As a manufacturer of food and beverage products, the raw and packaging materials used in our business include tomato paste, 
grains, beef, poultry, dairy, potatoes and other vegetables, steel, glass, paper and resin. Many of these materials are subject to price 
fluctuations from a number of factors, including but not limited to changes in crop size, cattle cycles, crop disease, crop pests, 
product scarcity, demand for raw materials, commodity market speculation, energy costs, currency fluctuations, government-
sponsored agricultural programs and other government policy, import and export requirements (including tariffs), drought and 
excessive rain, temperature extremes and other adverse weather events, water scarcity, scarcity of suitable agricultural land, scarcity 
of organic ingredients and other factors that may be beyond our control. We may not be able to offset any price increases through 
productivity or price increases or through our commodity hedging activity. 

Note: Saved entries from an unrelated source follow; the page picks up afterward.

(** The first update of a type on an empty disk. *)
Lemma rds_update_crash_safe_witness :
  exists ret s' l,
    rds_update_once no_fault empty_ls 0 (Some [1; 2; 3]) {| fs := ∅; trace := []; tick := 0 |} = Some (ret, s') /\
    (forall d, torn l d -> rds_lookup 0 (do_steps d ∅) = None \/ rds_lookup 0 (do_steps d ∅) = Some [1; 2; 3]) /\
    value_at (fs s') (master row0) = Some [1; 2; 3].
Proof.
  destruct (rds_update_crash_safe no_fault empty_ls 0 row0 [1; 2; 3] {| fs := ∅; trace := []; tick := 0 |})
    as (ret & s' & l & E & _ & _ & Hc & _ & Hn).
  - intros f d. constructor.
  - reflexivity.
  - intros p c H. discriminate.
  - repeat constructor; discriminate.
  - split; reflexivity.
  - exists ret, s', l. split; [exact E |]. split.
    + intros d T. apply (Hc d T). left. intros c H. discriminate.
    + apply Hn. intros [n [k H]]. discriminate.
Defined.

(** The master file is damaged, the backup is restored. *)
Definition damaged : FS := {[ master row0 := [7]; backup row0 := rds_image [1; 2; 3] ]}.

Lemma rds_get_recovers_witness :
  exists a s' l,
    rds_get no_fault 0 1000 {| fs := damaged; trace := []; tick := 0 |} = Some (a, s') /\
    forall d, torn l d -> exists v', rds_lookup 0 (do_steps d damaged) = Some v'.
Proof.
  assert (forall p c, damaged !! p = Some c -> c = [7] \/ c = rds_image [1; 2; 3]) as Hd.
  { intros p c. unfold damaged. intros [[_ <-] | [_ H]]%lookup_insert_Some; [by left |].
    apply lookup_singleton_Some in H as [_ <-]. by right. }
  destruct (rds_get_recovers no_fault 0 row0 1000 {| fs := damaged; trace := []; tick := 0 |})
    as (a & s' & l & E & _ & _ & Hc & _).
  - reflexivity.
  - intros p c H. destruct (Hd p c H) as [-> | ->]; vm_compute; repeat constructor; discriminate.
  - intros p c H. destruct (Hd p c H) as [-> | ->]; vm_compute; reflexivity.
  - discriminate.
  - exists a, s', l. split; [exact E |]. intros d T. destruct (Hc d [1; 2; 3] T) as (v' & Hv & _).
    + vm_compute. reflexivity.
    + by exists v'.
Defined.

(** A rename that fails is only logged: if the master file is damaged it is then
    copied over the valid backup, and the data is lost. *)
Definition rename_fails (n : nat) : option nat := if (n =? 4)%nat then Some 0%nat else None.

Example rds_update_loses_backup :
  rds_lookup 0 damaged = Some [1; 2; 3] /\
  option_map (fun x => (fst x, rds_lookup 0 (fs (snd x))))
    (rds_update_once rename_fails empty_ls 0 (Some [4]) {| fs := damaged; trace := []; tick := 0 |}) =
  Some (0, None).
Proof. split; vm_compute; reflexivity. Qed.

We try to pass along to customers some or all cost increases through increases in the selling prices of, or decreases in the 
packaging sizes of, some of our products. Higher product prices or smaller packaging sizes may result in reductions in sales 
volume. To the extent that price increases or packaging size decreases are not sufficient to offset these increased costs, and/or if 
they result in significant decreases in sales volume, our business results and financial condition may be adversely affected.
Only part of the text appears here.